### GIVEN RECORDS

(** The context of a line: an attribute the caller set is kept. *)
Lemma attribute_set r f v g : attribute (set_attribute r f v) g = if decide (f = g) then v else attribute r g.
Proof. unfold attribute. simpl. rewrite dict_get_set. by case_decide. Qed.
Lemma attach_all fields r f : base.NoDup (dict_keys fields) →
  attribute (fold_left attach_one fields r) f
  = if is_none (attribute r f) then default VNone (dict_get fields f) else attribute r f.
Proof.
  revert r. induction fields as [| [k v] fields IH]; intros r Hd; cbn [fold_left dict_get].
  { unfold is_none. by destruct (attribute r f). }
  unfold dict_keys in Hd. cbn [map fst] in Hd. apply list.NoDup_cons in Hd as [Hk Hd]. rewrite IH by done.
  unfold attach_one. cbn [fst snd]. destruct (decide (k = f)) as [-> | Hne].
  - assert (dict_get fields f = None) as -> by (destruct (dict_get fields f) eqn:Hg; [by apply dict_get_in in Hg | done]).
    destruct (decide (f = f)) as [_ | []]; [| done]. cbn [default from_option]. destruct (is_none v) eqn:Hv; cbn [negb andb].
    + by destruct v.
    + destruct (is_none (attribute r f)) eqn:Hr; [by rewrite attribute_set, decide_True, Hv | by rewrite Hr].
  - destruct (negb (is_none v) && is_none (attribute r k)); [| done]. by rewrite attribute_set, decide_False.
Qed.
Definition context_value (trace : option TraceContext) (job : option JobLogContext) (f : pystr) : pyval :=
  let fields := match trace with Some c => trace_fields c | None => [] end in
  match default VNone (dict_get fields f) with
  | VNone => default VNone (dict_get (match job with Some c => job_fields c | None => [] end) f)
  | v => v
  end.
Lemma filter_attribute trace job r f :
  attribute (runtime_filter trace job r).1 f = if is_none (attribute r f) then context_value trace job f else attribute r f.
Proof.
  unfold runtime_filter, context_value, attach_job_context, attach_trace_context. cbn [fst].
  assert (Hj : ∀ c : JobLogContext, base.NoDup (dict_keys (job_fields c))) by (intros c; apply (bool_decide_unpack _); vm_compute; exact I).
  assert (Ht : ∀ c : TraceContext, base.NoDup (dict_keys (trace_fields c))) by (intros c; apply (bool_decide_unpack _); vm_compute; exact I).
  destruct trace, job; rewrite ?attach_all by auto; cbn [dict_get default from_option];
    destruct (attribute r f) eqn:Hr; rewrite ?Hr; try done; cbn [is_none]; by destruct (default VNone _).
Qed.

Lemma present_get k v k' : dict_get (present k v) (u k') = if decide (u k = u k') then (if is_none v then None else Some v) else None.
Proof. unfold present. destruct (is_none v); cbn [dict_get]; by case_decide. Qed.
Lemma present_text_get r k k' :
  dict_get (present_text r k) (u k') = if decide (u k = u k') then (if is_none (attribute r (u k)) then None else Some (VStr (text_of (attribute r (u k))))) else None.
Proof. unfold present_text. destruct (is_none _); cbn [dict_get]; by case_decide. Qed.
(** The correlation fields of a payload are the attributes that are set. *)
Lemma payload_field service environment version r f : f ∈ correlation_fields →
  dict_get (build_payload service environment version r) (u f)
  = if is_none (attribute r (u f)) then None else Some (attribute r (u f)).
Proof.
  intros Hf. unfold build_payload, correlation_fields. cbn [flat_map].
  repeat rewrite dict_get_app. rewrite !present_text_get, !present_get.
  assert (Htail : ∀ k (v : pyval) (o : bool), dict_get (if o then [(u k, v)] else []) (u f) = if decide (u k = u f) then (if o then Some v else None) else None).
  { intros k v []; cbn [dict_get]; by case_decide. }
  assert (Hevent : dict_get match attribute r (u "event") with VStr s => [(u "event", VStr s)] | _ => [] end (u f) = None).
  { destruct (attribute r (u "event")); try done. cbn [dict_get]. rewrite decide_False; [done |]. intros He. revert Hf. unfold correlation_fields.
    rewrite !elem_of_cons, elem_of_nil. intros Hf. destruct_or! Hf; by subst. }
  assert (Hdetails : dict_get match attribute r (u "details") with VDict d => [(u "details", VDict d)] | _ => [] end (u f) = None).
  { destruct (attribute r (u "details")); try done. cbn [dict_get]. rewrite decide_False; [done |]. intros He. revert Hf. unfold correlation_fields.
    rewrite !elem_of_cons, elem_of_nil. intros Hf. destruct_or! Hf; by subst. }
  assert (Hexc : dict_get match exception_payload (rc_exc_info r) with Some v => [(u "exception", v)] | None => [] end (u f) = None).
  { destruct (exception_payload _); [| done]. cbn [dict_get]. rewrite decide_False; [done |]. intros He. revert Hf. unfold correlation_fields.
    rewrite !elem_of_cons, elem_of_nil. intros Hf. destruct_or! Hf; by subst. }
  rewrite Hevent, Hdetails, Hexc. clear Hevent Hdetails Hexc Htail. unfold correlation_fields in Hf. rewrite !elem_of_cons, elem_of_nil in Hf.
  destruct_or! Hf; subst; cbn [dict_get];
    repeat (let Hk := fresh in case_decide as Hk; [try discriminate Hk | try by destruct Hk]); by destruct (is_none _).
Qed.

######
### GIVEN RECORDS

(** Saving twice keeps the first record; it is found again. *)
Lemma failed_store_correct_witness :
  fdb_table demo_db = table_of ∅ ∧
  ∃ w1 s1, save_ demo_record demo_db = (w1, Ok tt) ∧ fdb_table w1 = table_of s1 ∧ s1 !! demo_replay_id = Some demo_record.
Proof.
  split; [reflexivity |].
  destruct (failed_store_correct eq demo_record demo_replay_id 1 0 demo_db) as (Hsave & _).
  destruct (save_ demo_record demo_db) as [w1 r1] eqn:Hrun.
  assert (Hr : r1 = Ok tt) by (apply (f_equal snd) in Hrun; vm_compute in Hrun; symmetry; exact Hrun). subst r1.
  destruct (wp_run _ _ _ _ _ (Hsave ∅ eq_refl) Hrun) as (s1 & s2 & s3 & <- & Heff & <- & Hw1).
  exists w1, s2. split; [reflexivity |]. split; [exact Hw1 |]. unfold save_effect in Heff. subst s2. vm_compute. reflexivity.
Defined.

######

▶ _EXERCISE_
How many of the listing's lines include "Htail"? State only that number.

▶ _RESULT OF THE EXERCISE_
2